Lacoochee – Whatever happened to

HISTORY OF PASCO COUNTY

Lacoochee


Whatever Happened To. . . .

By CHARLOTTE CURRY SHEPARD

My parents, David Lee Curry and Opal Jordan Curry, lived in a house in the Cummer quarters in Lacoochee, Florida, when I was born on May 3, 1926. When I was old enough to remember, I recall the street in front of our house was a sand road and the sidewalk made of wood. The Harpers lived on one side of us, the Heads on the other. The McElveens and Joneses were across the street.

Later my father was promoted to foreman of Cummer Cypress Company’s power plant and we moved closer to the mill. I lived on that street until I graduated from Pasco High School in 1944 and went off to Atlanta to become a nurse.

Before I left Lacoochee I worked at the commissary for a year. The company doctor, W. H. (Willie) Walters had an office at the end of that building. His nurse, Mrs. Sabine, was very impressive in her white starched uniform and was my inspiration to become a nurse. Dr. Walters picked Grady School of Nursing in Atlanta for me to attend (1945-1948).

When I received my diploma in nursing, I returned to Lacoochee, planning to take the summer off before choosing a hospital and applying for a position as a surgical nurse.

Margie McClure North, who lived in Jacksonville, had returned to her parents’ home in Lacoochee that summer awaiting the birth of her and Wilbur’s first child. She asked me to go with her to Brooksville for a routine visit with Dr. Samuel Harvard, who had an office above Bacon’s Drug Store.

After Margie saw the doctor, we decided to visit the 25-bed, county-owned and operated, Hernando County Hospital where the baby was to be delivered. On meeting the hospital’s superintendent and touring the hospital with Margie, I was hired on the spot and spent the next 40 years there.

During my tenure at this location I served a stint as superintendent of the hospital and watched as the new 40-bed Lykes Memorial Hospital went up block by block. When a hospital administrator was hired, I served as director of nurses for several years before become director of the operating room.

At my retirement party from the 100-bed Lykes Memorial Hospital in 1988 I received many gifts including a bonus check and 40-dozen red roses. I told a reporter a lot of patients would have roses in their rooms. One of the most memorable thank you notes I received was one from a woman who said she had never received a rose before.

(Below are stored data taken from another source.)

Lemma spine_not_link (n : Node) :
  (forall X f a, n <> CallExpr (SelectorExpr X f) a) ->
  spineLinks n = [] /\ spineBase n = n.
Proof.
  intros H. destruct n as [| | |Fun Args| | |]; try (split; reflexivity).
  destruct Fun; try (split; reflexivity). exfalso. eapply H. reflexivity.
Qed.

Lemma spineLinks_nil (n : Node) : spineLinks n = [] -> spineBase n = n.
Proof.
  destruct n as [| | |Fun Args| | |]; try reflexivity.
  destruct Fun; try reflexivity. cbn. intros H.
  destruct (spineLinks Fun); discriminate.
Qed.

(** Every node is the chain of its links on its base. *)
Lemma spine_decompose (n : Node) : n = mkChainOn (spineBase n) (spineLinks n).
Proof.
  induction n as [n Hn|X f a IH] using spine_elim.
  - destruct (spine_not_link n Hn) as [-> ->]. reflexivity.
  - cbn [spineBase spineLinks]. unfold mkChainOn in *. rewrite foldl_app.
    cbn [foldl]. rewrite <- IH. reflexivity.
Qed.

Lemma spine_mkChainOn (base : Node) (links : list Link) :
  (forall X f a, base <> CallExpr (SelectorExpr X f) a) ->
  spineBase (mkChainOn base links) = base /\
  spineLinks (mkChainOn base links) = links.
Proof.
  intros Hbase. induction links as [|l links IH] using rev_ind.
  - apply and_comm. apply spine_not_link. exact Hbase.
  - unfold mkChainOn in *. rewrite foldl_app. cbn [foldl].
    destruct l as [f a]. cbn [addLink fst snd spineBase spineLinks].
    destruct IH as [-> ->]. split; reflexivity.
Qed.

Lemma isFieldLink_false (f : string) (a : list Node) (l : list Link) :
  isLoggerLevel f = true -> forallb isFieldLink (l ++ [(f, a)]) = false.
Proof.
  intros H. rewrite forallb_app. cbn. unfold isFieldLink. cbn. rewrite H.
  apply andb_false_r.
Qed.

(** The loop computes what the spine says, whatever the node. *)
Lemma chainLoop_spine (message : Node) (current : Node) (acc : list Node) :
  chainLoop (Some message) current acc =
    match extractSpine message current with
    | (level, Some m, attrs) => (level, Some m, attrs ++ acc)
    | r => r
    end.
Proof.
  revert current acc.
  apply (chainLoop_elim (Some message)
           (fun current acc r =>
              r = match extractSpine message current with
                  | (level, Some m, attrs) => (level, Some m, attrs ++ acc)
                  | r => r
                  end)).
  - intros current acc Hshape. unfold extractSpine.
    destruct (spine_not_link current Hshape) as [-> ->].
    destruct current; reflexivity.
  - intros root f a acc Hlvl. unfold extractSpine. cbn. rewrite Hlvl. reflexivity.
  - intros X f a acc Hlvl Hnot. unfold extractSpine. cbn [spineBase spineLinks].
    destruct (spineLinks X) as [|l0 rest] eqn:Hlinks.
    + rewrite (spineLinks_nil X Hlinks).
      destruct X; try reflexivity. exfalso. eapply Hnot. reflexivity.
    + cbn [app]. rewrite (isFieldLink_false f a rest Hlvl), andb_false_r.
      destruct (spineBase X); reflexivity.
  - intros X f a acc Hlvl IH. rewrite IH. unfold extractSpine.
    cbn [spineBase spineLinks].
    destruct (spineLinks X) as [|l0 rest] eqn:Hlinks.
    + cbn [app fst]. rewrite Hlvl. cbn [andb].
      destruct (spineBase X); reflexivity.
    + cbn [app]. rewrite forallb_app. cbn [forallb]. unfold isFieldLink at 3.
      cbn [fst]. rewrite Hlvl. cbn [negb andb]. rewrite andb_true_r.
      destruct (spineBase X); try reflexivity.
      destruct (isLoggerLevel l0.1 && forallb isFieldLink rest); [|reflexivity].
      rewrite omap_app, <- app_assoc. f_equal. f_equal.
      unfold pushAttr. cbn. unfold convertLink at 1. cbn.
      destruct (convertFieldToSlogAttr f a); reflexivity.
Qed.

(** X6: the chain extractor in closed form. Once the message is
    resolved, the result is read off the spine of the chain: success
    exactly when the chain stands on an identifier, its innermost link is
    a level and no other link is named like a level, with the conversions
    of the recognized field links in source order; the failure triple in
    every other case. *)
Theorem extractZerologChain_spine (currentCall : Node) (termFunc : string)
    (termArgs : list Node) :
  extractZerologChain currentCall termFunc termArgs =
    match messageOf termFunc termArgs with
    | Some message => Returns (extractSpine message currentCall)
    | None => Panics "index out of range"
    end.
Proof.
  unfold extractZerologChain, messageOf, index.
  destruct (oneOf termFunc ["Msg"; "Msgf"]).
  - destruct (termArgs !! 0) as [a0|]; [|reflexivity].
    cbn [mbind outcome_bind]. rewrite chainLoop_spine.
    destruct (extractSpine a0 currentCall) as [[l [m|]] a]; [|reflexivity].
    rewrite app_nil_r. reflexivity.
  - cbn [mbind outcome_bind]. rewrite chainLoop_spine.
    destruct (extractSpine defaultMessage currentCall) as [[l [m|]] a]; [|reflexivity].
    rewrite app_nil_r. reflexivity.
Qed.

(** ** The statement matcher in closed form *)

Lemma visitExprStmt_spine (chainHead : Node) (termFunc : string)
    (termArgs : list Node) (Decs : NodeDecs) :
  visitExprStmt (CallExpr (SelectorExpr chainHead termFunc) termArgs) Decs =
    if negb (isTerminator termFunc) then Returns None
    else match chainHead with
         | CallExpr _ _ =>
             match messageOf termFunc termArgs with
             | Some message =>
                 match extractSpine message chainHead with
                 | (level, Some m, attrs) => Returns (Some (flatStmt level m attrs Decs))
                 | _ => Returns None
                 end
             | None => Panics "index out of range"
             end
         | _ => Returns None
         end.
Proof.
  unfold visitExprStmt, isTerminator.
  destruct (negb _); [reflexivity|].
  destruct chainHead as [| | |Fun Args| | |]; try reflexivity.
  unfold extractZerologChain, messageOf, index.
  destruct (oneOf termFunc ["Msg"; "Msgf"]).
  - destruct (termArgs !! 0) as [a0|]; [|reflexivity].
    cbn [mbind outcome_bind]. rewrite chainLoop_spine.
    destruct (extractSpine a0 (CallExpr Fun Args)) as [[l [m|]] a]; [|reflexivity].
    rewrite app_nil_r, buildSlogLogAttrsCall_returns. reflexivity.
  - cbn [mbind outcome_bind]. rewrite chainLoop_spine.
    destruct (extractSpine defaultMessage (CallExpr Fun Args)) as [[l [m|]] a];
      [|reflexivity].
    rewrite app_nil_r, buildSlogLogAttrsCall_returns. reflexivity.
Qed.

Lemma forallb_isFieldLink (fields : list Link) :
  forallb isFieldLink fields = true <->
  Forall (fun l : Link => isLoggerLevel l.1 = false) fields.
Proof.
  rewrite forallb_forall, Forall_forall. unfold isFieldLink.
  split; intros H l Hl.
  - apply list_elem_of_In, H in Hl. destruct (isLoggerLevel l.1); [discriminate|reflexivity].
  - apply list_elem_of_In, H in Hl. rewrite Hl. reflexivity.
Qed.

(** X7: an expression statement is replaced exactly when its expression
    is [root.Level(..).F1(..)....Fn(..).Term(..)] with an identifier
    [root], a level name [Level], no [Fi] named like a level, [Term] one
    of Msg, Msgf and Send, and a first argument when [Term] is Msg or
    Msgf; the replacement is then the flat call with the conversions of
    the recognized [Fi]. *)
Theorem statement_replaced_iff (X : Node) (Decs : NodeDecs) (new : Node) :
  replacementOf (ExprStmt X Decs) = Returns (Some new) <->
  exists root level fields term message,
    X = addLink (mkChain root level fields) term /\
    isLoggerLevel level.1 = true /\
    forallb isFieldLink fields = true /\
    isTerminator term.1 = true /\
    messageOf term.1 term.2 = Some message /\
    new = flatStmt level.1 message (omap convertLink fields) Decs.
Proof.
  cbn [replacementOf]. split.
  - intros Hvisit.
    destruct X as [| | |Fun termArgs| | |]; try discriminate.
    destruct Fun as [| |chainHead termFunc| | | |]; try discriminate.
    rewrite visitExprStmt_spine in Hvisit.
    destruct (isTerminator termFunc) eqn:Hterm; [|discriminate]. cbn [negb] in Hvisit.
    destruct chainHead as [| | |Fun Args| | |]; try discriminate.
    destruct (messageOf termFunc termArgs) as [message|] eqn:Hmsg; [|discriminate].
    unfold extractSpine in Hvisit.
    pose proof (spine_decompose (CallExpr Fun Args)) as Hspine.
    destruct (spineBase (CallExpr Fun Args)) as [root| | | | | |]; try discriminate.
    destruct (spineLinks (CallExpr Fun Args)) as [|level fields]; [discriminate|].
    destruct (isLoggerLevel level.1) eqn:Hlvl; [|discriminate].
    destruct (forallb isFieldLink fields) eqn:Hfields; [|discriminate].
    cbn [andb] in Hvisit. injection Hvisit as <-.
    exists root, level, fields, (termFunc, termArgs), message.
    rewrite Hspine. repeat split; assumption.
  - intros (root & level & fields & term & message & -> & Hlvl & Hfields & Hterm & Hmsg & ->).
    apply visitExprStmt_chain; try assumption.
    apply forallb_isFieldLink. assumption.
Qed.

(** X8: a chain whose terminator has its message (any [Send], or [Msg]
    and [Msgf] with a first argument) and that does not stand on an
    identifier, or whose innermost link is not a level, or that has a
    later link named like a level, is left alone: [Visit] records
    nothing and lets the traversal descend. *)
Theorem malformed_chain_left_alone (v : RewriteVisitor) (id : NodeId) (base : Node)
    (links : list Link) (term : Link) (message : Node) (Decs : NodeDecs) :
  (forall X f a, base <> CallExpr (SelectorExpr X f) a) ->
  messageOf term.1 term.2 = Some message ->
  match base, links with
  | Ident _, level :: fields => isLoggerLevel level.1 && forallb isFieldLink fields
  | _, _ => false
  end = false ->
  Visit v id (ExprStmt (addLink (mkChainOn base links) term) Decs) = Returns (v, true).
Proof.
  intros Hbase Hmsg Hbad.
  rewrite Visit_replacementOf. cbn [replacementOf]. destruct term as [termFunc termArgs].
  unfold addLink at 1. cbn [fst snd] in *. rewrite visitExprStmt_spine.
  destruct (negb (isTerminator termFunc)); [reflexivity|].
  rewrite Hmsg. unfold extractSpine.
  destruct (spine_mkChainOn base links Hbase) as [-> ->].
  destruct (mkChainOn base links); try reflexivity.
  destruct base; try reflexivity.
  destruct links as [|level fields]; [reflexivity|].
  rewrite Hbad. reflexivity.
Qed.

Lemma malformed_chain_left_alone_witness :
  Visit newVisitor [4] stmtFieldLogger = Returns (newVisitor, true).
Proof.
  apply (malformed_chain_left_alone newVisitor [4] (SelectorExpr (Ident "s") "logger")
           [("Info", []); ("Str", [lit "k"; lit "v"])] ("Msg", [lit "m"]) (lit "m") noDecs).
  - intros; discriminate.
  - reflexivity.
  - reflexivity.
Defined.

My first recollection of Dr. Harvard was seeing him step out of his Packard automobile, on a house call to the Pope’s residence in Lacoochee. He was wearing a white linen suit, with a Panama hat to match, and carrying a black bag as he walked into their front yard. I never dreamed that one day we would be working side by side in a hospital operating room. Nor that I would see him and Dr. Walters at work together in that same room.

I married Malcolm Shepherd of Brooksville on April 15, 1949. Nell Moody Woodcock was my Matron of Honor. Four years later the first of our four sons were born. Malcolm’s mother baby-sat the kids while we worked. We both enjoyed camping and traveled with the boys. Every summer we went to a different state.

After 29 years with Florida Crushed Stone, Malcolm retired and we traveled extensively in our 30 foot home on wheels, which he drove up until a month before his death in January 1994. I still travel, but now I take bus tours with a group of friends. I have been blessed with good health and have had a full life.

Today, at least one day a week, I join other volunteers to work wherever I’m needed in the ultra-modern 140-bed Brooksville Regional Hospital located three miles east of town. The highly visible medical facility is accessible from State Road 50 or Wiscon Road, a short drive from my home.